WHAT IS BEING ASKED - Below are the records. Transcribe them exactly.

(Collected data entries)
◇ ◇ ◇ ◇ ◇ ◇ ◇

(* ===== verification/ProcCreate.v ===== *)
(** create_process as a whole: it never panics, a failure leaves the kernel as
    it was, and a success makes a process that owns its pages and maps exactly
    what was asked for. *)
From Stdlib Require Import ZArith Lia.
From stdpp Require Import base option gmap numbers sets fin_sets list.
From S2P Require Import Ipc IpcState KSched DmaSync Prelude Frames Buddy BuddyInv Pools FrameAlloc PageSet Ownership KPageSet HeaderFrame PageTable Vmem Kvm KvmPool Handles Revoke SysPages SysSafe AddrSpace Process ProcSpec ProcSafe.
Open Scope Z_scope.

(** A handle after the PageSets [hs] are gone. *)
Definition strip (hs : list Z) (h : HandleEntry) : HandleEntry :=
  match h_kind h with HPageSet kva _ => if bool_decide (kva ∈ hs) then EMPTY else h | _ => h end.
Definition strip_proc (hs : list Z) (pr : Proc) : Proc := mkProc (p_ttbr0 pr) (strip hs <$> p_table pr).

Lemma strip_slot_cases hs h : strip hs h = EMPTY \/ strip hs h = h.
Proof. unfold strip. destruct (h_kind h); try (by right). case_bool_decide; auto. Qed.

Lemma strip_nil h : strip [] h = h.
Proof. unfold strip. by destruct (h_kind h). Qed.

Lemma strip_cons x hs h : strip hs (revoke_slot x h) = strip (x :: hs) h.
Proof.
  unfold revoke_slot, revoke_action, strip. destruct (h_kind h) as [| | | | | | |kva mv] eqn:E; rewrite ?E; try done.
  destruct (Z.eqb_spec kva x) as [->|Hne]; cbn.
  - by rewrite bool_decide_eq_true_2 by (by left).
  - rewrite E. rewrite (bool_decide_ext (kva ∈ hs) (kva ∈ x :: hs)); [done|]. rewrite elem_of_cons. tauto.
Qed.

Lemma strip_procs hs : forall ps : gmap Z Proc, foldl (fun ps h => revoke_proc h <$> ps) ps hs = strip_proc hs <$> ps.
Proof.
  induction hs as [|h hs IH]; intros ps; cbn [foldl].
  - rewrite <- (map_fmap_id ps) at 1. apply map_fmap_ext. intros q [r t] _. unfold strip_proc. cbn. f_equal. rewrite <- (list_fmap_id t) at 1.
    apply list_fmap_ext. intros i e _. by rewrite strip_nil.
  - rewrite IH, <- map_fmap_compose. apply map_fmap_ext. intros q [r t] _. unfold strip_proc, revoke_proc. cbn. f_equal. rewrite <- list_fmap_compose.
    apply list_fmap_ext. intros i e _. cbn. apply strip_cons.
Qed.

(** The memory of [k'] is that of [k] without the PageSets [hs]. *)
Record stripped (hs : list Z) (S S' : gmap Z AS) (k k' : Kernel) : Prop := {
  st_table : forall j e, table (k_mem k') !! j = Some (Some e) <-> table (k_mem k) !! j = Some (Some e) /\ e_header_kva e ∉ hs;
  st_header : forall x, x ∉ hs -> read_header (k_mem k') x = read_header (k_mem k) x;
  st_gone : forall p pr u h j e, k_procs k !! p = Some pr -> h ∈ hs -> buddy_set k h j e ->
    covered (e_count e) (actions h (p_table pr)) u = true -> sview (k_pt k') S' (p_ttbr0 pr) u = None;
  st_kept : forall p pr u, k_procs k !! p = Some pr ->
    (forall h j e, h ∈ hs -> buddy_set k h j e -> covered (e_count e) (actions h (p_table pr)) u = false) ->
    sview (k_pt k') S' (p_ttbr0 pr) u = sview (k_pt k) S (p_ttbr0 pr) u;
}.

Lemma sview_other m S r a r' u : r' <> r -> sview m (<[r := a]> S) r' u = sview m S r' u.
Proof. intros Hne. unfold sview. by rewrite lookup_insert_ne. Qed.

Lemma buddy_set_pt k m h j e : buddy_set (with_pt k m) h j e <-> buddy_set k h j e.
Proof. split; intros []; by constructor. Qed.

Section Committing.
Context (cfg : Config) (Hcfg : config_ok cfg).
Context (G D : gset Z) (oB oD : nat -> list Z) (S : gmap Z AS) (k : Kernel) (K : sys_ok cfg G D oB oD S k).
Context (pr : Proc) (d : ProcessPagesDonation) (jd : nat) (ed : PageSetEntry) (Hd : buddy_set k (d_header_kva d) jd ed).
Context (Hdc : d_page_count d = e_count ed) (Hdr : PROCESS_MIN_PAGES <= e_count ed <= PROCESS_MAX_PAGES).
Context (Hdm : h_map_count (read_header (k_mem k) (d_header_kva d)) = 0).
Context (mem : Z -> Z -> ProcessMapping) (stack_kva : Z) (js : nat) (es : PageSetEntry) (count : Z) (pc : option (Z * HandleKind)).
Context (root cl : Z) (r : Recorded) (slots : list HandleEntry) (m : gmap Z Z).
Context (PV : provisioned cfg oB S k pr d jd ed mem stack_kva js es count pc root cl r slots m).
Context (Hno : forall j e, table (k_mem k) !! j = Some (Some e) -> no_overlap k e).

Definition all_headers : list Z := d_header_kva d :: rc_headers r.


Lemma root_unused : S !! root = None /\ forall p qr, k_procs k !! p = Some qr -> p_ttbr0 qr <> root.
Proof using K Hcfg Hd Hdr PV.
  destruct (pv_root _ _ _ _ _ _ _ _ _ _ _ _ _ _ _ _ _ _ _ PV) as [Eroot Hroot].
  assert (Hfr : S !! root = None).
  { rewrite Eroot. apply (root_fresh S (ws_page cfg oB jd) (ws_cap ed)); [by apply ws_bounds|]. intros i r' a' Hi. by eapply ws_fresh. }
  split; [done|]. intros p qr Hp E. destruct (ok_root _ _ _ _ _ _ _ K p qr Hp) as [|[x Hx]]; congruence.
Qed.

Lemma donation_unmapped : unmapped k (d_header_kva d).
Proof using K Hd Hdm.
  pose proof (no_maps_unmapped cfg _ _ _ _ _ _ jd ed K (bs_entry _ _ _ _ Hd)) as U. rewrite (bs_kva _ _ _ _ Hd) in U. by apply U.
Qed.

◇ ◇ ◇ ◇ ◇ ◇ ◇

SOLUTION TO THIS PROBLEM -
(* ===== verification/ProcCreate.v ===== *)
(** create_process as a whole: it never panics, a failure leaves the kernel as
    it was, and a success makes a process that owns its pages and maps exactly
    what was asked for. *)
From Stdlib Require Import ZArith Lia.
From stdpp Require Import base option gmap numbers sets fin_sets list.
From S2P Require Import Ipc IpcState KSched DmaSync Prelude Frames Buddy BuddyInv Pools FrameAlloc PageSet Ownership KPageSet HeaderFrame PageTable Vmem Kvm KvmPool Handles Revoke SysPages SysSafe AddrSpace Process ProcSpec ProcSafe.
Open Scope Z_scope.

(** A handle after the PageSets [hs] are gone. *)
Definition strip (hs : list Z) (h : HandleEntry) : HandleEntry :=
  match h_kind h with HPageSet kva _ => if bool_decide (kva ∈ hs) then EMPTY else h | _ => h end.
Definition strip_proc (hs : list Z) (pr : Proc) : Proc := mkProc (p_ttbr0 pr) (strip hs <$> p_table pr).

Lemma strip_slot_cases hs h : strip hs h = EMPTY \/ strip hs h = h.
Proof. unfold strip. destruct (h_kind h); try (by right). case_bool_decide; auto. Qed.

Lemma strip_nil h : strip [] h = h.
Proof. unfold strip. by destruct (h_kind h). Qed.

Lemma strip_cons x hs h : strip hs (revoke_slot x h) = strip (x :: hs) h.
Proof.
  unfold revoke_slot, revoke_action, strip. destruct (h_kind h) as [| | | | | | |kva mv] eqn:E; rewrite ?E; try done.
  destruct (Z.eqb_spec kva x) as [->|Hne]; cbn.
  - by rewrite bool_decide_eq_true_2 by (by left).
  - rewrite E. rewrite (bool_decide_ext (kva ∈ hs) (kva ∈ x :: hs)); [done|]. rewrite elem_of_cons. tauto.
Qed.

Lemma strip_procs hs : forall ps : gmap Z Proc, foldl (fun ps h => revoke_proc h <$> ps) ps hs = strip_proc hs <$> ps.
Proof.
  induction hs as [|h hs IH]; intros ps; cbn [foldl].
  - rewrite <- (map_fmap_id ps) at 1. apply map_fmap_ext. intros q [r t] _. unfold strip_proc. cbn. f_equal. rewrite <- (list_fmap_id t) at 1.
    apply list_fmap_ext. intros i e _. by rewrite strip_nil.
  - rewrite IH, <- map_fmap_compose. apply map_fmap_ext. intros q [r t] _. unfold strip_proc, revoke_proc. cbn. f_equal. rewrite <- list_fmap_compose.
    apply list_fmap_ext. intros i e _. cbn. apply strip_cons.
Qed.

(** The memory of [k'] is that of [k] without the PageSets [hs]. *)
Record stripped (hs : list Z) (S S' : gmap Z AS) (k k' : Kernel) : Prop := {
  st_table : forall j e, table (k_mem k') !! j = Some (Some e) <-> table (k_mem k) !! j = Some (Some e) /\ e_header_kva e ∉ hs;
  st_header : forall x, x ∉ hs -> read_header (k_mem k') x = read_header (k_mem k) x;
  st_gone : forall p pr u h j e, k_procs k !! p = Some pr -> h ∈ hs -> buddy_set k h j e ->
    covered (e_count e) (actions h (p_table pr)) u = true -> sview (k_pt k') S' (p_ttbr0 pr) u = None;
  st_kept : forall p pr u, k_procs k !! p = Some pr ->
    (forall h j e, h ∈ hs -> buddy_set k h j e -> covered (e_count e) (actions h (p_table pr)) u = false) ->
    sview (k_pt k') S' (p_ttbr0 pr) u = sview (k_pt k) S (p_ttbr0 pr) u;
}.

Lemma sview_other m S r a r' u : r' <> r -> sview m (<[r := a]> S) r' u = sview m S r' u.
Proof. intros Hne. unfold sview. by rewrite lookup_insert_ne. Qed.

Lemma buddy_set_pt k m h j e : buddy_set (with_pt k m) h j e <-> buddy_set k h j e.
Proof. split; intros []; by constructor. Qed.

Section Committing.
Context (cfg : Config) (Hcfg : config_ok cfg).
Context (G D : gset Z) (oB oD : nat -> list Z) (S : gmap Z AS) (k : Kernel) (K : sys_ok cfg G D oB oD S k).
Context (pr : Proc) (d : ProcessPagesDonation) (jd : nat) (ed : PageSetEntry) (Hd : buddy_set k (d_header_kva d) jd ed).
Context (Hdc : d_page_count d = e_count ed) (Hdr : PROCESS_MIN_PAGES <= e_count ed <= PROCESS_MAX_PAGES).
Context (Hdm : h_map_count (read_header (k_mem k) (d_header_kva d)) = 0).
Context (mem : Z -> Z -> ProcessMapping) (stack_kva : Z) (js : nat) (es : PageSetEntry) (count : Z) (pc : option (Z * HandleKind)).
Context (root cl : Z) (r : Recorded) (slots : list HandleEntry) (m : gmap Z Z).
Context (PV : provisioned cfg oB S k pr d jd ed mem stack_kva js es count pc root cl r slots m).
Context (Hno : forall j e, table (k_mem k) !! j = Some (Some e) -> no_overlap k e).

Definition all_headers : list Z := d_header_kva d :: rc_headers r.


Lemma root_unused : S !! root = None /\ forall p qr, k_procs k !! p = Some qr -> p_ttbr0 qr <> root.
Proof using K Hcfg Hd Hdr PV.
  destruct (pv_root _ _ _ _ _ _ _ _ _ _ _ _ _ _ _ _ _ _ _ PV) as [Eroot Hroot].
  assert (Hfr : S !! root = None).
  { rewrite Eroot. apply (root_fresh S (ws_page cfg oB jd) (ws_cap ed)); [by apply ws_bounds|]. intros i r' a' Hi. by eapply ws_fresh. }
  split; [done|]. intros p qr Hp E. destruct (ok_root _ _ _ _ _ _ _ K p qr Hp) as [|[x Hx]]; congruence.
Qed.

Lemma donation_unmapped : unmapped k (d_header_kva d).
Proof using K Hd Hdm.
  pose proof (no_maps_unmapped cfg _ _ _ _ _ _ jd ed K (bs_entry _ _ _ _ Hd)) as U. rewrite (bs_kva _ _ _ _ Hd) in U. by apply U.
Qed.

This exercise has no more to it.